What you should do -> Give back exactly the lines of the entries below from the line with "Section Check." to the line with "(frustum_culling.cpp, node.hpp /", inclusive, and only those.

────────────────────

(** * us-legal-mcp: relevance scoring, source adapters and aggregator

    A shallow embedding of the US Legal APIs module as [src/index.ts]
    carries it (the scoring helpers [calculateRelevanceScore],
    [scoreBillRelevance], [scoreDocumentRelevance] and the classes
    [CongressAPI], [FederalRegisterAPI], [USCodeAPI], [CourtListenerAPI],
    [RegulationsGovAPI] and [USLegalAPI]), together with the properties
    stated about them. [src/us-legal-apis.ts] is the same module without
    the scoring.

    Conventions of the embedding.
    - A JS string is a [string]: one [ascii] per UTF-16 code unit, for
      strings whose code units are below 256 (ASCII and Latin-1).
    - A JS number is an integer [Z], standing for the Number nearest to
      it and printed as the runtime prints that Number ([string_of_Z]);
      relevance scores, which the code multiplies by 1.5, are rationals
      [Q].
    - A template literal converts a value to a string as the runtime
      does, raising a [TypeError] where the value has no string form
      ([JS.template]).
    - A JS value of type [any] (an upstream JSON payload, or an object the
      adapters build from one) is a [value].
    - A JS exception is the [Throw] outcome of [Result]; what the adapters
      write to [console.error] is left out.
    - A method that awaits a request is a computation [IO] that reads
      what the network answers and logs the requests it sends.
    - The regular-expression engine of the runtime is a parameter
      ([RegExpEngine]); nothing is assumed about it unless a statement
      says so. *)

From Stdlib Require Import ZArith QArith List String Ascii Bool Lia Lqa.
From Stdlib Require Import DecimalString Permutation Sorted.
Import ListNotations.

#[local] Open Scope string_scope.
#[local] Open Scope list_scope.
#[local] Open Scope Z_scope.

(* ================================================================== *)
(** ** Exceptions and results *)

Inductive exn : Type :=
| TypeError
| SyntaxError
| AxiosError (code : option string) (status : option Z).

Inductive Result (A : Type) : Type :=
| Ok (a : A)
| Throw (e : exn).

Arguments Ok {A} a.
Arguments Throw {A} e.

Definition rbind {A B} (r : Result A) (k : A -> Result B) : Result B :=
  match r with
  | Ok a => k a
  | Throw e => Throw e
  end.

Declare Scope result_scope.
Delimit Scope result_scope with result.
Notation "x <- r ;; k" := (rbind r (fun x => k))
  (at level 61, r at next level, right associativity) : result_scope.
#[local] Open Scope result_scope.
Lemma memory_system_updates_listed_records_witness :
  Sessions.memory_llm "[2, 0]"
    (MemorySystem.MemorySearchPrompt
       (MemorySystem.interaction Sessions.colour_state)
       (MemorySystem.memories Sessions.colour_state)) tt
    = (Ok "[2, 0]", tt) /\
  Sessions.json_loads "[2, 0]" = Ok (PList [PInt 2; PInt 0]) /\
  Forall (fun x =>
            invalid_index
              (length (MemorySystem.memories Sessions.colour_state)) x = false)
    [PInt 2; PInt 0] /\
  (forall i m w0, exists r w1,
     Sessions.memory_llm "[2, 0]"
       (MemorySystem.MemoryModificationPrompt i m) w0 = (Ok r, w1)) /\
  exists outputs n final,
    (forall fuel,
       MemorySystem.stream (Sessions.memory_llm "[2, 0]") Sessions.json_loads
         (S (length [PInt 2; PInt 0]) + fuel) Sessions.colour_state tt
         = (outputs, Done)) /\
    length outputs = S (length [PInt 2; PInt 0]) /\
    last outputs = Some (n, final) /\
    MemorySystem.memory_indexes_to_update final = PList [] /\
    length (MemorySystem.memories final)
      = length (MemorySystem.memories Sessions.colour_state) /\
    forall j,
      (forall x, x ∈ [PInt 2; PInt 0] ->
         py_index "index"
           (length (MemorySystem.memories Sessions.colour_state)) x <> Ok j) ->
      MemorySystem.memories final !! j
        = MemorySystem.memories Sessions.colour_state !! j.
Proof.
  split; [reflexivity|]. split; [reflexivity|].
  split; [by repeat constructor|].
  split; [intros i m []; by eexists _, _|].
  apply (memory_system_updates_listed_records (Sessions.memory_llm "[2, 0]")
           Sessions.json_loads Sessions.colour_state tt tt "[2, 0]"
           [PInt 2; PInt 0]).
  - reflexivity.
  - reflexivity.
  - by repeat constructor.
  - intros i m []. by eexists _, _.
Defined.

Lemma memory_system_raises_on_invalid_index_witness :
  Sessions.memory_llm "[1, 7]"
    (MemorySystem.MemorySearchPrompt "Actually, red" Sessions.three_colours) tt
    = (Ok "[1, 7]", tt) /\
  Sessions.json_loads "[1, 7]" = Ok (PList [PInt 1; PInt 7]) /\
  existsb (invalid_index (length Sessions.three_colours)) [PInt 1; PInt 7]
    = true /\
  (forall i m w0, exists r w1,
     Sessions.memory_llm "[1, 7]"
       (MemorySystem.MemoryModificationPrompt i m) w0 = (Ok r, w1)) /\
  exists e steps,
    (exc_class e = IndexError \/ exc_class e = TypeError) /\
    forall fuel,
      MemorySystem.run_memory_system (Sessions.memory_llm "[1, 7]")
        Sessions.json_loads (steps + fuel) "Actually, red" []
        Sessions.three_colours tt = Raises e.
Proof.
  do 3 (split; [reflexivity|]).
  split; [intros i m []; by eexists _, _|].
  apply (memory_system_raises_on_invalid_index (Sessions.memory_llm "[1, 7]")
           Sessions.json_loads "Actually, red" [] Sessions.three_colours
           tt tt "[1, 7]" [PInt 1; PInt 7]).
  - reflexivity.
  - reflexivity.
  - reflexivity.
  - intros i m []. by eexists _, _.
Defined.

Lemma stop_word_q : "q" ∈ SchemaGenerator.stop_words.
Proof. by repeat constructor. Qed.

Lemma yes_is_no_stop_word : "yes" ∉ SchemaGenerator.stop_words.
Proof.
  intros H. apply list_elem_of_In in H. cbn in H.
  repeat (destruct H as [H|H]; [discriminate|]). done.
Qed.
Lemma get_cell h0 cells k a :
  cells !! k = Some a ->
  get (length h0 + k)%nat (h0 ++ cells) = (Ok a, h0 ++ cells).
Proof.
  intros Hk. cbv beta delta [get].
  by rewrite lookup_app_r, Nat.add_sub', Hk by lia.
Qed.

Lemma get_base h0 cells l a :
  h0 !! l = Some a -> get l (h0 ++ cells) = (Ok a, h0 ++ cells).
Proof. intros Hl. cbv beta delta [get]. by rewrite (lookup_app_l_Some _ _ _ _ Hl). Qed.

Lemma put_cell h0 cells k a :
  put (length h0 + k)%nat a (h0 ++ cells) = (Ok tt, h0 ++ <[k := a]> cells).
Proof. cbv beta delta [put]. by rewrite insert_app_r. Qed.

Lemma get_floats3_cell h0 cells k v :
  cells !! k = Some (floats3 v) ->
  get_floats3 (length h0 + k)%nat (h0 ++ cells) = (Ok v, h0 ++ cells).
Proof. intros Hk. unfold get_floats3. by rewrite ST_bind_run, (get_cell _ _ _ _ Hk). Qed.

Lemma get_ints2_cell h0 cells k v :
  cells !! k = Some (ints2 v) ->
  get_ints2 (length h0 + k)%nat (h0 ++ cells) = (Ok v, h0 ++ cells).
Proof. intros Hk. unfold get_ints2. by rewrite ST_bind_run, (get_cell _ _ _ _ Hk). Qed.

Lemma get_bools2_cell h0 cells k v :
  cells !! k = Some (bools2 v) ->
  get_bools2 (length h0 + k)%nat (h0 ++ cells) = (Ok v, h0 ++ cells).
Proof. intros Hk. unfold get_bools2. by rewrite ST_bind_run, (get_cell _ _ _ _ Hk). Qed.

Lemma get_fields_base h0 cells l t :
  h0 !! l = Some (fields t) -> get_fields l (h0 ++ cells) = (Ok t, h0 ++ cells).
Proof. intros Hl. unfold get_fields. by rewrite ST_bind_run, (get_base _ _ _ _ Hl). Qed.

Lemma read_cell h0 cells k v :
  cells !! k = Some (floats2 v) ->
  read (array (length h0 + k)%nat) (h0 ++ cells) = (Ok v, h0 ++ cells).
Proof. intros Hk. unfold read. by rewrite ST_bind_run, (get_cell _ _ _ _ Hk). Qed.

Lemma setitem_band_cell h0 cells k a iband plane :
  cells !! k = Some (floats3 a) ->
  setitem_band (length h0 + k)%nat iband plane (h0 ++ cells)
  = (Ok tt, h0 ++ <[k := floats3 (np.set_band a iband plane)]> cells).
Proof.
  intros Hk. unfold setitem_band.
  by rewrite ST_bind_run, (get_floats3_cell _ _ _ _ Hk), put_cell.
Qed.

Lemma setitem_scalar_cell h0 cells k a iband v :
  cells !! k = Some (floats3 a) ->
  setitem_scalar (length h0 + k)%nat iband v (h0 ++ cells)
  = (Ok tt, h0 ++ <[k := floats3 (np.fill_band a iband v)]> cells).
Proof.
  intros Hk. unfold setitem_scalar.
  by rewrite ST_bind_run, (get_floats3_cell _ _ _ _ Hk), put_cell.
Qed.

Lemma ior_cell h0 cells k a other :
  cells !! k = Some (bools2 a) ->
  ior (length h0 + k)%nat other (h0 ++ cells)
  = (Ok tt, h0 ++ <[k := bools2 (np.zip2 orb a other)]> cells).
Proof.
  intros Hk. unfold ior.
  by rewrite ST_bind_run, (get_bools2_cell _ _ _ _ Hk), put_cell.
Qed.

Lemma iadd_flag_cell h0 cells k a flag mask :
  cells !! k = Some (ints2 a) ->
  iadd_flag (length h0 + k)%nat flag mask (h0 ++ cells)
  = (Ok tt, h0 ++ <[k := ints2 (add_flag flag a mask)]> cells).
Proof.
  intros Hk. unfold iadd_flag.
  by rewrite ST_bind_run, (get_ints2_cell _ _ _ _ Hk), put_cell.
Qed.

(** A loop over the bands writes the array that it fills and no other. *)
Lemma assign_bands_run (plane_of : Z -> ST (np.array2 float))
    (plane_of' : Z -> result (np.array2 float)) (h0 : store) k bands :
  forall cells arr iband,
  cells !! k = Some (floats3 arr) ->
  (forall band arr',
     plane_of band (h0 ++ <[k := floats3 arr']> cells)
     = (plane_of' band, h0 ++ <[k := floats3 arr']> cells)) ->
  exists arr',
    fill_bands plane_of (length h0 + k)%nat iband bands (h0 ++ cells)
    = match assign_bands plane_of' arr iband bands with
      | Ok a => (Ok tt, h0 ++ <[k := floats3 a]> cells)
      | Raise e => (Raise e, h0 ++ <[k := floats3 arr']> cells)
      end.
Proof.
  induction bands as [|band rest IH]; intros cells arr iband Hk Hplane.
  - exists arr. simpl. by rewrite list_insert_id.
  - simpl. rewrite ST_bind_run.
    pose proof (Hplane band arr) as Hb. rewrite list_insert_id in Hb by done.
    rewrite Hb. destruct (plane_of' band) as [plane|e].
    + rewrite ST_bind_run, (setitem_band_cell _ _ _ _ _ _ Hk). simpl.
      destruct (IH (<[k := floats3 (np.set_band arr iband plane)]> cells)
                  (np.set_band arr iband plane) (S iband)) as (arr' & Hrun).
      { apply list_lookup_insert_eq. by eapply lookup_lt_Some. }
      { intros band' arr''. rewrite list_insert_insert_eq. apply Hplane. }
      exists arr'. rewrite Hrun.
      destruct (assign_bands plane_of' _ _ rest); by rewrite list_insert_insert_eq.
    + exists arr. by rewrite list_insert_id.
Qed.

Lemma assign_scalars_run (value_of : Z -> float) h0 k bands :
  forall cells arr iband,
  cells !! k = Some (floats3 arr) ->
  fill_scalars value_of (length h0 + k)%nat iband bands (h0 ++ cells)
  = (Ok tt, h0 ++ <[k := floats3 (assign_scalars value_of arr iband bands)]> cells).
Proof.
  induction bands as [|band rest IH]; intros cells arr iband Hk; simpl.
  - by rewrite list_insert_id.
  - rewrite ST_bind_run, (setitem_scalar_cell _ _ _ _ _ _ Hk).
    rewrite (IH _ (np.fill_band arr iband (value_of band))).
    + by rewrite list_insert_insert_eq.
    + apply list_lookup_insert_eq. by eapply lookup_lt_Some.
Qed.

(** A call refines a value [r] of the readers above from the store [h0]:
    it leaves the arrays of [h0] as they are, and it gives [r]. *)
Definition refines (h0 : store) (out : result Block * store) (r : result data.Block) : Prop :=
  h0 `prefix_of` out.2 /\ gives out.2 out.1 r.

Lemma refines_lift {A} (h0 : store) cells (e : result A) (f : A -> ST Block)
    (g : A -> result data.Block) :
  (forall a, e = Ok a -> refines h0 (f a (h0 ++ cells)) (g a)) ->
  refines h0 ((lift e ≫= f) (h0 ++ cells)) (e ≫= g).
Proof.
  intros Hk. rewrite ST_bind_run. unfold lift.
  destruct e as [a|err]; [by apply Hk|]. split; [by exists cells|done].
Qed.

Lemma refines_bind {A A'} (h0 : store) cells cells' (m : ST A) (e : result A')
    (v : A' -> A) (c : A' -> list ndarray)
    (f : A -> ST Block) (g : A' -> result data.Block) :
  m (h0 ++ cells)
  = match e with
    | Ok a => (Ok (v a), h0 ++ c a)
    | Raise err => (Raise err, h0 ++ cells')
    end ->
  (forall a, e = Ok a -> refines h0 (f (v a) (h0 ++ c a)) (g a)) ->
  refines h0 ((m ≫= f) (h0 ++ cells)) (e ≫= g).
Proof.
  intros Hm Hk. rewrite ST_bind_run, Hm.
  destruct e as [a|err]; [by apply Hk|]. split; [by exists cells'|done].
Qed.

Lemma refines_exec {A} (h0 : store) cells cells' (m : ST A) (a : A)
    (f : A -> ST Block) (r : result data.Block) :
  m (h0 ++ cells) = (Ok a, h0 ++ cells') ->
  refines h0 (f a (h0 ++ cells')) r ->
  refines h0 ((m ≫= f) (h0 ++ cells)) r.
Proof. intros Hm Hk. by rewrite ST_bind_run, Hm. Qed.

Lemma refines_new (h0 : store) cells a (f : loc -> ST Block) (r : result data.Block) :
  refines h0 (f (length h0 + length cells)%nat (h0 ++ (cells ++ [a]))) r ->
  refines h0 ((new a ≫= f) (h0 ++ cells)) r.
Proof. apply refines_exec, new_run. Qed.
(** [PriceLevel::getOrder]; the outer [option] is definedness, the inner
    one the null pointer. *)
Definition getOrder (orderId : OrderId) (l : t) : option (option ptr) :=
  match orderMap_ l !! orderId with
  | None => Some None
  | Some it => p ← deref it (orders_ l); Some (Some p)
  end.

(** The pointers of the queue, front first. *)
Definition queue (l : t) : list ptr := (orders_ l).*2.

End PriceLevel.

(** ** The ordered maps of a book

    [std::map<Price, PriceLevel, Compare>] as an association list in
    iteration order.  [comp] is the comparator: [Z.ltb] for the asks
    ([std::less]), [Z.gtb] for the bids ([std::greater]). *)

Module Levels.

Abbreviation t := (list (Price * PriceLevel.t)) (only parsing).

(** [find(price)]. *)
Fixpoint find (price : Price) (m : t) : option PriceLevel.t :=
  match m with
  | [] => None
  | (k, l) :: m' => if (price =? k)%Z then Some l else find price m'
  end.

(** Assignment through [m[price]] or through an iterator: the entry is
    replaced when the key is present, and inserted at its place in the
    iteration order otherwise. *)
Fixpoint set (comp : Price → Price → bool) (price : Price) (l : PriceLevel.t)
    (m : t) : t :=
  match m with
  | [] => [(price, l)]
  | (k, l') :: m' =>
      if (price =? k)%Z then (price, l) :: m'
      else if comp price k then (price, l) :: (k, l') :: m'
      else (k, l') :: set comp price l m'
  end.

(** [erase(it)] for the iterator [find(price)] returned. *)
Fixpoint erase (price : Price) (m : t) : t :=
  match m with
  | [] => []
  | (k, l) :: m' => if (price =? k)%Z then m' else (k, l) :: erase price m'
  end.

(** [m[price]]: the level at the key, default-made when the key is absent. *)
Definition at_ (price : Price) (m : t) : PriceLevel.t :=
  default (PriceLevel.new price) (find price m).

(** [m[order->getPrice()].addOrder(order)]. *)
Definition addOrderAt (comp : Price → Price → bool) (price : Price)
    (order : ptr) (h : Heap) (m : t) : option t :=
  l ← PriceLevel.addOrder order h (at_ price m);
  Some (set comp price l m).

(** The block shared by [cancelOrder] and [modifyOrder]:
    [find], [removeOrder], and [erase] when the level became empty. *)
Definition removeOrderAt (comp : Price → Price → bool) (price : Price)
    (orderId : OrderId) (h : Heap) (m : t) : option t :=
  match find price m with
  | None => Some m
  | Some l =>
      l' ← PriceLevel.removeOrder orderId h l;
      Some (if PriceLevel.isEmpty l' then erase price m else set comp price l' m)
  end.

End Levels.

(** ** OrderBook.h, OrderBook.cpp: OrderBook *)

Module OrderBook.

Record t := mk {
  symbol_ : string;
  bids_ : Levels.t;
  asks_ : Levels.t;
  orderMap_ : gmap N ptr
}.

(** [OrderBook(symbol)]. *)
Definition new (symbol : string) : t :=
  {| symbol_ := symbol; bids_ := []; asks_ := []; orderMap_ := ∅ |}.

Definition setBids (bids : Levels.t) (b : t) : t :=
  {| symbol_ := symbol_ b; bids_ := bids; asks_ := asks_ b; orderMap_ := orderMap_ b |}.
Definition free_wp (st : state) (n : Z) : state * Z :=
  if (n <? 0) || (n >=? NR_WP) then (st, -1)
  else
    let wp := pool n in
    let st := set_next st (prv st wp) (nxt st wp) in
    let st := set_prev st (nxt st wp) (prv st wp) in
    let st := set_prev st (nxt st (free_ st)) wp in
    let st := set_prev st wp (free_ st) in
    let st := set_next st wp (nxt st (free_ st)) in
    let st := set_next st (free_ st) wp in
    (st, 0).

(** ** [wp_watch]

    [strcpy] into the 100-byte field; the call prints the id of the record
    it took, which is the second component of the result. *)
Definition wp_watch (st : state) (e : string) (res : Z) : outcome (state * Z) :=
  r <- new_wp st ;;
  let (st, wp) := r in
  if (100 <=? String.length e)%nat then Undef
  else
    let st := set_expr st wp e in
    let st := set_last_val st wp res in
    Ret (st, id_of st wp).

(** ** [check_wp] and [print_wp] *)

(** A line printed by [check_wp]: id, expression, old and new value.  The
    two values are printed with [%d]: the line shows their low 32 bits, read
    as an [int]. *)
Record change : Type := mkChange {
  ch_id : Z; ch_expr : string; ch_old : Z; ch_new : Z
}.

Section Check.

Variable isa_reg_str2val : string -> Z * bool.
Variable vaddr_read : Z -> Z -> Z.

(** The local [success] of [check_wp] is not initialised: [garbage] is what
    it holds when [expr] is called. *)
Variable garbage : bool.

Fixpoint check_wp_loop (fuel : nat) (st : state) (cur : ptr) (res : Z)
  (out : list change) : outcome (state * Z * list change) :=
  match fuel with
  | O => OutOfFuel
  | S fuel' =>
      if id_of st (nxt st cur) =? -1 then Ret (st, res, out)
      else
        let cur := nxt st cur in
        if counter (mem st cur) =? 0 then
          let st := set_counter st cur (to_int32 (counter (mem st cur) + 1)) in
          check_wp_loop fuel' st cur res out
        else
          let st := set_counter st cur (to_int32 (counter (mem st cur) + 1)) in
          r <- Expr.expr isa_reg_str2val vaddr_read (expr (mem st cur)) garbage ;;
          let (val, success) := r in
          if negb success then Abort                    (* assert(0) *)
          else
            let changed := negb (val =? last_val (mem st cur)) in
            let out :=
              if changed
              then out ++ [mkChange (id (mem st cur)) (expr (mem st cur))
                                    (to_int32 (last_val (mem st cur)))
                                    (to_int32 val)]
              else out in
            let res := if changed then 1 else res in
            let st := set_last_val st cur val in
            check_wp_loop fuel' st cur res out
  end.

Definition check_wp (fuel : nat) (st : state) : outcome (state * Z * list change) :=
  check_wp_loop fuel st (head st) 0 [].
(** * b3 engine: frustum culling, node transforms and frame orchestration

    A shallow embedding of the b3 rendering engine's CPU-side logic
    (frustum_culling.cpp, node.hpp / node.cpp, engine.cpp) together with
    the properties its design document states about it.

    Conventions.
    - [float] values are modelled by the real numbers [R]: every
      arithmetic operation is the exact one, comparisons are the exact
      comparisons.  Rounding, infinities and NaN are outside the model.
    - [size_t] and [VkDeviceSize] are 64-bit, [uint32_t] is 32-bit; they
      are modelled by [Z] with the wrap-around written out.
    - loop counters and vector indices are [nat].
    - a call that can throw or run into undefined behaviour (a null
      handle or pointer, an index past the end of a vector) has a result
      type that says so: [option] where only the latter can happen, a
      three-way result for [update]. *)

From Stdlib Require Import Reals Lra Psatz ZArith Lia List Bool.
From stdpp Require Import base option list gmap.
Import ListNotations.

Set Warnings "-register-all".

(** ** GLM: vectors and column-major 4x4 matrices *)

Module Glm.

Local Open Scope R_scope.

Record vec3 := mkVec3 { vx : R; vy : R; vz : R }.
Record vec4 := mkVec4 { x4 : R; y4 : R; z4 : R; w4 : R }.

(** [glm::mat4] stores four columns; [m[c][r]] is row [r] of column [c]. *)
Record mat4 := mkMat4 { col0 : vec4; col1 : vec4; col2 : vec4; col3 : vec4 }.

Definition vec4_at (v : vec4) (r : nat) : R :=
  match r with
  | 0%nat => x4 v
  | 1%nat => y4 v
  | 2%nat => z4 v
  | _ => w4 v
  end.

Definition column (m : mat4) (c : nat) : vec4 :=
  match c with
  | 0%nat => col0 m
  | 1%nat => col1 m
  | 2%nat => col2 m
  | _ => col3 m
  end.

(** [m[c][r]] *)
Definition at_ (m : mat4) (c r : nat) : R := vec4_at (column m c) r.

Definition zero3 : vec3 := mkVec3 0 0 0.

Definition add3 (a b : vec3) : vec3 :=
  mkVec3 (vx a + vx b) (vy a + vy b) (vz a + vz b).

Definition sub3 (a b : vec3) : vec3 :=
  mkVec3 (vx a - vx b) (vy a - vy b) (vz a - vz b).

Definition scale3 (a : vec3) (s : R) : vec3 :=
  mkVec3 (vx a * s) (vy a * s) (vz a * s).

Definition div3 (a : vec3) (s : R) : vec3 :=
  mkVec3 (vx a / s) (vy a / s) (vz a / s).

Definition dot (a b : vec3) : R := vx a * vx b + vy a * vy b + vz a * vz b.

(** [glm::length] *)
Definition length (a : vec3) : R := sqrt (dot a a).

(** [glm::distance2] (squared distance) and [glm::distance] *)
Definition distance2 (a b : vec3) : R := dot (sub3 a b) (sub3 a b).
Definition distance (a b : vec3) : R := length (sub3 a b).

(** [glm::normalize]: the vector times the inverse of its length *)
Definition normalize (a : vec3) : vec3 := scale3 a (/ length a).

Definition dot4 (a b : vec4) : R :=
  x4 a * x4 b + y4 a * y4 b + z4 a * z4 b + w4 a * w4 b.

(** Row [r] of a matrix, as a vector. *)
Definition row (m : mat4) (r : nat) : vec4 :=
  mkVec4 (at_ m 0 r) (at_ m 1 r) (at_ m 2 r) (at_ m 3 r).

(** [a * b] for matrices: [(a * b)[c][r] = sum_k a[k][r] * b[c][k]]. *)
Definition mul_col (a : mat4) (v : vec4) : vec4 :=
  mkVec4 (dot4 (row a 0) v) (dot4 (row a 1) v)
         (dot4 (row a 2) v) (dot4 (row a 3) v).

Definition mul (a b : mat4) : mat4 :=
  mkMat4 (mul_col a (col0 b)) (mul_col a (col1 b))
         (mul_col a (col2 b)) (mul_col a (col3 b)).

(** A matrix whose last row is (0, 0, 0, 1) keeps the fourth coordinate of
    a point at one, so applying a product to a point is applying its
    factors in turn. *)
Definition affine (m : mat4) : Prop :=
  at_ m 0 3 = 0 /\ at_ m 1 3 = 0 /\ at_ m 2 3 = 0 /\ at_ m 3 3 = 1.

(** [vec3(m * vec4(p, 1))]: a point under a transform, as the vertex
    shader computes [worldPos]. *)
Definition transform_point (m : mat4) (p : vec3) : vec3 :=
  let q := mul_col m (mkVec4 (vx p) (vy p) (vz p) 1) in
  mkVec3 (x4 q) (y4 q) (z4 q).

End Glm.

(** ** frustum_culling.hpp / frustum_culling.cpp *)

Module FrustumCulling.

Import Glm.
Local Open Scope R_scope.

Record Plane := mkPlane { normal : vec3; d : R }.

(** [Plane::distance] *)
Definition plane_distance (pl : Plane) (p : vec3) : R := dot (normal pl) p + d pl.

(** [std::array<Plane, 6>]: 0 Left, 1 Right, 2 Bottom, 3 Top, 4 Near, 5 Far *)
Record Frustum := mkFrustum {
  pLeft : Plane; pRight : Plane; pBottom : Plane;
  pTop : Plane; pNear : Plane; pFar : Plane
}.

(** [f.planes[i]] *)
Definition planes (f : Frustum) (i : nat) : Plane :=
  match i with
  | 0%nat => pLeft f
  | 1%nat => pRight f
  | 2%nat => pBottom f
  | 3%nat => pTop f
  | 4%nat => pNear f
  | _ => pFar f
  end.

(** [f.planes[i] = p] *)
Definition set_plane (f : Frustum) (i : nat) (p : Plane) : Frustum :=
  match i with
  | 0%nat => mkFrustum p (pRight f) (pBottom f) (pTop f) (pNear f) (pFar f)
  | 1%nat => mkFrustum (pLeft f) p (pBottom f) (pTop f) (pNear f) (pFar f)
  | 2%nat => mkFrustum (pLeft f) (pRight f) p (pTop f) (pNear f) (pFar f)
  | 3%nat => mkFrustum (pLeft f) (pRight f) (pBottom f) p (pNear f) (pFar f)
  | 4%nat => mkFrustum (pLeft f) (pRight f) (pBottom f) (pTop f) p (pFar f)
  | _ => mkFrustum (pLeft f) (pRight f) (pBottom f) (pTop f) (pNear f) p
  end.

(** The six assignments at the head of [extractFrustum]. *)
Definition extract_raw (vp : mat4) : Frustum :=
  mkFrustum
    (mkPlane (mkVec3 (at_ vp 0 3 + at_ vp 0 0) (at_ vp 1 3 + at_ vp 1 0)
                     (at_ vp 2 3 + at_ vp 2 0)) (at_ vp 3 3 + at_ vp 3 0))
    (mkPlane (mkVec3 (at_ vp 0 3 - at_ vp 0 0) (at_ vp 1 3 - at_ vp 1 0)
                     (at_ vp 2 3 - at_ vp 2 0)) (at_ vp 3 3 - at_ vp 3 0))
    (mkPlane (mkVec3 (at_ vp 0 3 + at_ vp 0 1) (at_ vp 1 3 + at_ vp 1 1)
                     (at_ vp 2 3 + at_ vp 2 1)) (at_ vp 3 3 + at_ vp 3 1))
    (mkPlane (mkVec3 (at_ vp 0 3 - at_ vp 0 1) (at_ vp 1 3 - at_ vp 1 1)
                     (at_ vp 2 3 - at_ vp 2 1)) (at_ vp 3 3 - at_ vp 3 1))
    (mkPlane (mkVec3 (at_ vp 0 3 + at_ vp 0 2) (at_ vp 1 3 + at_ vp 1 2)
                     (at_ vp 2 3 + at_ vp 2 2)) (at_ vp 3 3 + at_ vp 3 2))
    (mkPlane (mkVec3 (at_ vp 0 3 - at_ vp 0 2) (at_ vp 1 3 - at_ vp 1 2)
                     (at_ vp 2 3 - at_ vp 2 2)) (at_ vp 3 3 - at_ vp 3 2)).

(** Body of the normalisation loop: [len = length(normal); normal /= len;
    d /= len]. *)
Definition normalize_plane (p : Plane) : Plane :=
  let len := length (normal p) in
  mkPlane (div3 (normal p) len) (d p / len).

(** [for (int i = 0; i < 6; i++)] normalising [f.planes[i]] in place;
    [n] counts the iterations still to run. *)
Fixpoint normalize_loop (f : Frustum) (i n : nat) : Frustum :=
  match n with
  | O => f
  | S k => normalize_loop (set_plane f i (normalize_plane (planes f i))) (S i) k
  end.

Definition extractFrustum (vp : mat4) : Frustum :=
  normalize_loop (extract_raw vp) 0 6.

(** [BoundingSphere] *)
Record BoundingSphere := mkSphere { center : vec3; radius : R }.

(** The struct's default member initialisers. *)
Definition default_sphere : BoundingSphere := mkSphere zero3 0.

(** [for (int i = 0; i < 6; i++)] with the early [return false]. *)
Fixpoint sphere_loop (f : Frustum) (bs : BoundingSphere) (i n : nat) : bool :=
  match n with
  | O => true
  | S k =>
      let dist := plane_distance (planes f i) (center bs) in
      if Rlt_dec dist (- radius bs) then false
      else sphere_loop f bs (S i) k
  end.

────────────────────

Response to the task ->
Section Check.

Variable isa_reg_str2val : string -> Z * bool.
Variable vaddr_read : Z -> Z -> Z.

(** The local [success] of [check_wp] is not initialised: [garbage] is what
    it holds when [expr] is called. *)
Variable garbage : bool.

Fixpoint check_wp_loop (fuel : nat) (st : state) (cur : ptr) (res : Z)
  (out : list change) : outcome (state * Z * list change) :=
  match fuel with
  | O => OutOfFuel
  | S fuel' =>
      if id_of st (nxt st cur) =? -1 then Ret (st, res, out)
      else
        let cur := nxt st cur in
        if counter (mem st cur) =? 0 then
          let st := set_counter st cur (to_int32 (counter (mem st cur) + 1)) in
          check_wp_loop fuel' st cur res out
        else
          let st := set_counter st cur (to_int32 (counter (mem st cur) + 1)) in
          r <- Expr.expr isa_reg_str2val vaddr_read (expr (mem st cur)) garbage ;;
          let (val, success) := r in
          if negb success then Abort                    (* assert(0) *)
          else
            let changed := negb (val =? last_val (mem st cur)) in
            let out :=
              if changed
              then out ++ [mkChange (id (mem st cur)) (expr (mem st cur))
                                    (to_int32 (last_val (mem st cur)))
                                    (to_int32 val)]
              else out in
            let res := if changed then 1 else res in
            let st := set_last_val st cur val in
            check_wp_loop fuel' st cur res out
  end.

Definition check_wp (fuel : nat) (st : state) : outcome (state * Z * list change) :=
  check_wp_loop fuel st (head st) 0 [].
(** * b3 engine: frustum culling, node transforms and frame orchestration

    A shallow embedding of the b3 rendering engine's CPU-side logic
    (frustum_culling.cpp, node.hpp / node.cpp, engine.cpp) together with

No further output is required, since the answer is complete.